Reduced operational capability in bad weather is largely due to human failings. Seasickness (and probably poor decision-making) is mainly associated with vertical acceleration exceeding 0.8m/sec² in the frequency range 0.15 – 0.3 Hz, though other aspects, even smell, can contribute.²⁰This was used in the design of the ‘Castle’ class, where the vertical acceleration was kept to an acceptable level in sea states averaged over the year.²¹ Manual tasks are governed by transverse acceleration levels (Roll acceleration), and these can be controlled by large bilge keels or active fin systems.²² More costly solutions lie in the SWATH or hydrofoil, the ‘cost’ often lying in limitations in other aspects, such as training, as well as financial.

No 1 ship tank at Haslar, built in 1887 but with a new carriage installed in 1960. All British surface warship hull forms for both world wars and up to the early 1990s were developed and tested here. It was drained in November 1993 and is now an office. (D K Brown collection)

A simple approach to the value of improved seakeeping has been published.²³ Annual Navy Estimates show that the cost of keeping one frigate at sea for a day is about £100,000 and all or part of this sum is wasted if capability is reduced by motions. This can be used to demonstrate the value of considerably longer frigates. Though this approach is crude, no one has come up with a better one.

Secondary factors in hull form individually have only a slight effect on motions, but the cumulative effect of getting them all right is significant. Flare and knuckles can affect wetness but their precise value is a matter for heated argument.²⁴ The effect of motions on the crew of fast attack craft is very severe.²⁵ Hydrofoils should be much more successful in the role.
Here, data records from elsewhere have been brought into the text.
(* ===== verification/PingerLoop.v ===== *)
(** * The Pinger's loop

    The properties of [pinger.go] and [socket.go] over whole runs: what a cycle
    makes of the replies, one ProbeResult per tick, and a run that ends. *)
From stdpp Require Import sorting.
From S2P Require Import Prelude GoFloat Icmp Window Aggregate Runtime NetIP Pinger.

#[local] Open Scope Z_scope.

Section loop.
Context {E : Type} `{HC : PingConn E, HD : Dialer E}.
Context (p : Pinger).

(** Every sequence of reads ends with a failed one, as the deadline makes it. *)
Definition reads_end : Prop := ∀ e : E, ∃ n ds, received n e = Some ds.

(** ** Fuel *)

Lemma received_mono n m (e : E) ds : received n e = Some ds → (n ≤ m)%nat → received m e = Some ds.
Proof.
  revert m e ds. induction n as [|n IH]; intros m e ds Hn Hm; [done|]. destruct m as [|m]; [lia|]. cbn in Hn |- *.
  destruct (ReadFrom e) as [[?|data] e']; [done|]. destruct (received n e') as [ds'|] eqn:Hds; [|done].
  by rewrite (IH m e' ds' Hds) by lia.
Qed.

(** With the reads ending within [n], more fuel changes nothing. *)
Lemma drain_mono n m infl W ds : (n ≤ m)%nat → ∀ w : World E ProbeResult,
  received n (w_env w) = Some ds → drain p m infl W w = drain p n infl W w.
Proof.
  revert m infl W ds. induction n as [|n IH]; intros m infl W ds Hm w Hn; [done|]. destruct m as [|m]; [lia|].
  cbn [drain received] in Hn |- *. destruct (decide (infl = ∅)); [done|]. unfold mbind, M_bind, call.
  destruct (ReadFrom (w_env w)) as [[?|data] e']; [done|]. destruct (received n e') as [ds'|] eqn:Hds; [|done].
  assert (Hrec : ∀ infl1 W1 w1, w_env w1 = e' → drain p m infl1 W1 w1 = drain p n infl1 W1 w1).
  { intros infl1 W1 w1 He. apply (IH m infl1 W1 ds'); [lia|by rewrite He]. }
  destruct (ParseEchoReply _ _) as [|[ident q]]; [by apply Hrec|]. destruct (negb _); [by apply Hrec|].
  destruct (infl !! q) as [entry|]; [|by apply Hrec]. unfold now. destruct (push_to _ _ _); [|done]. by apply Hrec.
Qed.

(** ** Silence: only the loop sends results *)

#[local] Instance send_one_silent addrs c t : Silent (send_one (E:=E) p addrs c t).
Proof.
  unfold send_one. destruct (EchoRequestBytes _ _ _ _); [|apply _]. apply silent_bind; [apply _|].
  intros [?|]; apply _.
Qed.

#[local] Instance send_all_silent addrs c ts : Silent (send_all (E:=E) p addrs c ts).
Proof. revert c. induction ts as [|t ts IH]; intros c; [apply _|]. apply silent_bind; [apply _|]. intros []; apply _. Qed.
The dimensions and form of a ship have to satisfy the requirements of both powering and seakeeping. Luckily it is very nearly true to say that seakeeping dominates the fore end and powering the aft end form.

Strength²⁶

The concept of the structure of a ship acting as a hollow girder resisting the uneven forces of weight and buoyancy goes back at least as far as the beginning of the nineteenth century. Traditional, frame-built wooden ships were lacking in rigidity and liable to flex, leading to rapid decay from rot. Sir Robert Seppings (1811) introduced a system of diagonal framing that greatly improved rigidity and made it possible to build much bigger ships. Lang and Edye (Admiralty naval architects) adapted Seppings’ work for the structure of Brunei’s Great Western.
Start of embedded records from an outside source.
(* ===== verification/Probers.v ===== *)
(** * Starting the probers ([probers.go])

    One Pinger per WAN and probed Family, with the identifiers [Ident] allocates
    and the settings of the configuration. *)
From S2P Require Import Prelude GoFloat Icmp Window NetIP Runtime Selector Config Ident Aggregate Pinger PingerLoop.

#[local] Open Scope Z_scope.

(** The zero value of a WAN, which indexing the map of WANs gives for a missing key. *)
Definition zeroWan : Wan :=
  mkWan "" "" false (mkProbe "" (mkTargets [] []) 0 0 0 (mkThresholds 0 0 0 0) (mkHysteresisCfg 0 0) "").

(** [time.Duration(ms) * time.Millisecond] *)
Definition milliseconds (ms : Z) : Z := int_wrap (ms * 1000000).

(** daemon/cmd/wanwatchd/probers.go:36-47 (startProbers): the Pinger of a key *)
Definition prober (cfg : Config) (idents : gmap IdentKey Z) (k : IdentKey) : Pinger :=
  let wan := default zeroWan (c_Wans cfg !! ik_Wan k) in
  mkPinger (ik_Wan k) (ik_Family k) (w_Interface wan) (For_ (Config.p_Targets (w_Probe wan)) (ik_Family k))
    (default 0 (idents !! k)) (milliseconds (IntervalMs (w_Probe wan))) (milliseconds (TimeoutMs (w_Probe wan)))
    (WindowSize (w_Probe wan)).

(** daemon/cmd/wanwatchd/probers.go:27-54 (startProbers): a Pinger per key; each
    runs under [superviseSubsystem] *)
Definition startProbers (cfg : Config) : error + list Pinger :=
  let keys := identKeysFor cfg in
  match AllocateIdents keys with
  | inl err => inl (Wrapf "allocate idents" err)
  | inr idents => inr (prober cfg idents <$> keys)
  end.

(** ** Resolution *)

Lemma resolveTarget_ok p t a family :
  (p_Family p, family) ∈ [(FamilyV4, targetFamilyV4); (FamilyV6, targetFamilyV6)] →
  ParseAddr t = Some a → Addr_Zone a = "" → tf_holds family a = true → Addr_Is4In6 a = false →
  resolveTarget p t = inr (ParseIP t) ∧ is_Some (ParseIP t).
Proof.
  intros Hf Ha Hz Hh Hm. destruct (ParseIP_To4 t a Ha Hz) as [[ip Hip] H4].
  unfold resolveTarget. rewrite Hip in *. cbv zeta. split; [|by eexists].
  apply elem_of_cons in Hf as [[= Hfam ->]|Hf]; [|apply list_elem_of_singleton in Hf as [= Hfam ->]]; rewrite Hfam; cbn in Hh.
  - by rewrite (bool_decide_true (is_Some _)) by (apply H4; by left).
  - rewrite (bool_decide_false (is_Some _)); [done|]. rewrite H4. unfold Addr_Is6 in Hh. rewrite negb_true_iff in Hh. intros [|[]]; congruence.
Qed.

Lemma resolveTargets_ok p family targets addrs : ∀ out,
  (p_Family p, family) ∈ [(FamilyV4, targetFamilyV4); (FamilyV6, targetFamilyV6)] →
  mapM ParseAddr targets = Some addrs →
  Forall (λ a, Addr_Zone a = "" ∧ tf_holds family a = true ∧ Addr_Is4In6 a = false) addrs →
  ∃ m, resolveTargets p targets out = inr m ∧
    ∀ t, m !! t = if decide (t ∈ targets) then Some (ParseIP t) else out !! t.
Proof.
  intros out Hf HM. apply mapM_Some in HM. revert out. induction HM as [|t a targets addrs Ht HM IH]; intros out Hall.
  - exists out. split; [done|]. intros t. by rewrite decide_False by apply not_elem_of_nil.
  - apply Forall_cons in Hall as [(Hz & Hh & Hm) Hall]. cbn [resolveTargets].
    destruct (resolveTarget_ok p t a family Hf Ht Hz Hh Hm) as [-> _].
    destruct (IH (<[t := ParseIP t]> out) Hall) as (m & -> & Hlook). exists m. split; [done|].
    intros t'. rewrite Hlook. destruct (decide (t' ∈ targets)) as [Hin|Hin].
    + rewrite decide_True; [done|]. by apply list_elem_of_further.
    + destruct (decide (t' = t)) as [-> |Hne].
      * rewrite lookup_insert_eq, decide_True; [done|]. apply list_elem_of_here.
      * rewrite lookup_insert_ne by done. rewrite decide_False; [done|]. rewrite elem_of_cons. by intros [|].
Qed.

Lemma valid_bucket_NoDup family targets : valid_bucket family targets → NoDup targets.
Proof.
  intros (addrs & HM & Hnd & _). apply mapM_Some in HM. revert Hnd.
  induction HM as [|t a targets addrs Ht HM IH]; intros Hnd; [constructor|]. apply NoDup_cons in Hnd as [Ha Hnd].
  apply NoDup_cons. split; [|by apply IH]. intros Hin. apply Ha.
  apply list_elem_of_lookup in Hin as [i Hi]. destruct (Forall2_lookup_l _ _ _ _ _ HM Hi) as (a' & Ha' & Hp).
  assert (a' = a) as -> by congruence. by eapply list_elem_of_lookup_2.
Qed.

Lemma new_windows_ok p ts : ∀ out, 0 < p_WindowSize p → ∃ W, new_windows p ts out = inr W.
Proof.
  induction ts as [|t ts IH]; intros out Hs; cbn [new_windows]; [by eexists|]. unfold NewWindow.
  rewrite (proj2 (Z.leb_gt _ _)) by done. by apply IH.
Qed.

Lemma bucket_resolves p family :
  (p_Family p, family) ∈ [(FamilyV4, targetFamilyV4); (FamilyV6, targetFamilyV6)] →
  valid_bucket family (p_Targets p) →
  ∃ addrs, resolveTargets p (p_Targets p) ∅ = inr addrs ∧
    ∀ t, t ∈ p_Targets p → addrs !! t = Some (ParseIP t) ∧ is_Some (ParseIP t).
Proof.
  intros Hf (addrs & HM & _ & Hall). destruct (resolveTargets_ok p family _ addrs ∅ Hf HM Hall) as (m & Hm & Hlook).
  exists m. split; [done|]. intros t Ht. rewrite Hlook, decide_True by done. split; [done|].
  apply mapM_Some in HM. apply list_elem_of_lookup in Ht as [i Hi].
  destruct (Forall2_lookup_l _ _ _ _ _ HM Hi) as (a & Ha & Hp). rewrite Forall_forall in Hall.
  destruct (Hall a) as (Hz & _); [by eapply list_elem_of_lookup_2|]. by destruct (ParseIP_To4 t a Hp Hz).
Qed.

Lemma elem_of_Families t fam : fam ∈ Families t ↔ (fam = FamilyV4 ∨ fam = FamilyV6) ∧ For_ t fam ≠ [].
Proof.
  unfold Families, For_. rewrite elem_of_app.
  destruct fam, (V4 t), (V6 t); cbn; rewrite ?list_elem_of_singleton, ?elem_of_nil; naive_solver.
Qed.

(** The Pinger of a key of a valid configuration. *)
Lemma prober_ok cfg idents k :
  Valid cfg → map_Forall (λ _ w, IntervalMs (w_Probe w) ≤ 9223372036854) (c_Wans cfg) →
  k ∈ identKeysFor cfg → let p := prober cfg idents k in
  ∃ wan, c_Wans cfg !! p_Wan p = Some wan ∧ p_Interface p = w_Interface wan ∧
    p_Targets p = For_ (Config.p_Targets (w_Probe wan)) (p_Family p) ∧
    NoDup (p_Targets p) ∧ p_Targets p ≠ [] ∧ 0 < p_Interval p ∧ p_WindowSize p = WindowSize (w_Probe wan) ∧
    (∃ addrs, resolveTargets p (p_Targets p) ∅ = inr addrs ∧
       ∀ t, t ∈ p_Targets p → addrs !! t = Some (ParseIP t) ∧ is_Some (ParseIP t)) ∧
    ∃ W, new_windows p (p_Targets p) ∅ = inr W.
Proof.
  intros HV Hint Hk p. destruct k as [name fam]. apply elem_of_identKeysFor in Hk as (wan & Hw & Hf).
  apply elem_of_Families in Hf as [Hf Hne]. assert (Hvp := vw_probe _ _ (v_wans _ HV name wan Hw)).
  assert (Hp : p = mkPinger name fam (w_Interface wan) (For_ (Config.p_Targets (w_Probe wan)) fam) (default 0 (idents !! mkIdentKey name fam))
    (milliseconds (IntervalMs (w_Probe wan))) (milliseconds (TimeoutMs (w_Probe wan))) (WindowSize (w_Probe wan))).
  { subst p. unfold prober. cbn. by rewrite Hw. }
  assert (Hb : ∃ family, (p_Family p, family) ∈ [(FamilyV4, targetFamilyV4); (FamilyV6, targetFamilyV6)] ∧ valid_bucket family (p_Targets p)).
  { rewrite Hp. cbn. destruct Hf as [-> | ->]; eexists; (split; [|apply Hvp]); set_solver. }
  destruct Hb as (family & Hpf & Hb). exists wan. rewrite Hp at 1 2 3. cbn [p_Wan p_Interface p_Targets].
  split; [done|]. split; [done|]. split; [by rewrite Hp|]. split; [by eapply valid_bucket_NoDup|].
  split; [by rewrite Hp|]. split.
  { rewrite Hp. cbn. unfold milliseconds. pose proof (vp_interval _ Hvp). specialize (Hint name wan Hw). cbn in Hint.
    rewrite int_wrap_small; unfold two63; lia. }
  split; [by rewrite Hp|]. split; [by eapply bucket_resolves|]. apply new_windows_ok. rewrite Hp. apply Hvp.
Qed.

(** ** Properties *)

(** C35. The probers of a valid configuration start. With at most 32768 WANs
    and intervals that fit a [time.Duration],
    [startProbers] makes one Pinger for every WAN and Family with a Target,
    distinct ones having distinct identifiers, and each of them gets past its
    start-up: its Targets are distinct and resolve, each to the address its
    literal denotes, its Windows are made, and its ticker accepts the interval.
    The configuration check and the resolution at start-up agree, also on
    IPv4-mapped IPv6 literals. *)
Theorem probers_start cfg :
  Valid cfg → Z.of_nat (size (c_Wans cfg)) ≤ 32768 →
  map_Forall (λ _ w, IntervalMs (w_Probe w) ≤ 9223372036854) (c_Wans cfg) →
  ∃ ps, startProbers cfg = inr ps ∧
    (∀ name fam, (∃ p, p ∈ ps ∧ p_Wan p = name ∧ p_Family p = fam) ↔
       ∃ wan, c_Wans cfg !! name = Some wan ∧ fam ∈ Families (Config.p_Targets (w_Probe wan))) ∧
    NoDup (p_Ident <$> ps) ∧
    ∀ p, p ∈ ps → ∃ wan, c_Wans cfg !! p_Wan p = Some wan ∧ p_Interface p = w_Interface wan ∧
      p_Targets p = For_ (Config.p_Targets (w_Probe wan)) (p_Family p) ∧
      NoDup (p_Targets p) ∧ p_Targets p ≠ [] ∧ 0 < p_Interval p ∧ p_WindowSize p = WindowSize (w_Probe wan) ∧
      (∃ addrs, resolveTargets p (p_Targets p) ∅ = inr addrs ∧
         ∀ t, t ∈ p_Targets p → addrs !! t = Some (ParseIP t) ∧ is_Some (ParseIP t)) ∧
      ∃ W, new_windows p (p_Targets p) ∅ = inr W.
Proof.
  intros HV Hsize Hint. pose proof (AllocateIdents_spec (identKeysFor cfg)) as Halloc. unfold startProbers.
  destruct (AllocateIdents _) as [e|idents].
  { destruct Halloc as [H|H]; [|by destruct H; apply identKeysFor_NoDup].
    pose proof (length_identKeysFor cfg). change identSpace with 65536 in H. lia. }
  destruct Halloc as (_ & _ & [Hd _ Hi _]). eexists. split; [done|]. split; [|split].
  - intros name fam. rewrite <- elem_of_identKeysFor. split.
    + intros (p & Hp & <- & <-). by apply list_elem_of_fmap in Hp as ([] & -> & Hk).
    + intros Hk. exists (prober cfg idents (mkIdentKey name fam)). split; [by apply list_elem_of_fmap_2|done].
  - rewrite <- list_fmap_compose. apply NoDup_fmap_2_strong; [|apply identKeysFor_NoDup].
    intros k k' Hk Hk'. apply Hd in Hk as [c Hc]. apply Hd in Hk' as [c' Hc']. cbn. rewrite Hc, Hc'. cbn.
    intros <-. by eapply Hi.
  - intros p (k & -> & Hk)%list_elem_of_fmap. by apply prober_ok.
Qed.

Lemma probers_start_witness :
  ∃ ps, startProbers example_config = inr ps ∧
    ∃ p, p ∈ ps ∧ p_Wan p = "lte" ∧ ∃ addrs, resolveTargets p (p_Targets p) ∅ = inr addrs.
Proof.
  destruct (probers_start example_config example_config_valid) as (ps & Hps & Hkeys & _ & Hall);
    [by vm_compute|apply (bool_decide_unpack _); vm_compute; exact I|].
  exists ps. split; [exact Hps|]. destruct (proj2 (Hkeys "lte" FamilyV4)) as (p & Hp & Hw & _).
  { eexists. split; [reflexivity|]. apply list_elem_of_here. }
  exists p. split; [exact Hp|]. split; [exact Hw|].
  destruct (Hall p Hp) as (_ & _ & _ & _ & _ & _ & _ & _ & (addrs & Ha & _) & _). by exists addrs.
Defined.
Overall, weight and buoyancy must be equal in any floating body but this conceals large differences at points along the ship. Local differences in weight and buoyancy lead to vertical forces in the structure (shearing force) and to bending along the length (bending moment). This approach was set out in principle by Rankine in 1866,²⁷ and made into a usable design method by Reed and his assistant White.²⁸ Further refinements were introduced following Biles’ experiments with Wolf after the loss of Cobra.²⁹

Seakeeping – what it is all about. A Mark III Lynx on the flight deck of a destroyer in severe weather. Manhandling weapons in these conditions is very difficult and hazardous. (Westland)

The ‘Tribal’ Gurkha during a comparative trial with the Leander class Hermione in 1978. This trial verified most of the computer estimates of the time as regards motions. However, it did show that the effect of slamming meant that stress quite well forward of amidships was higher than expected from earlier theories. (D K Brown collection)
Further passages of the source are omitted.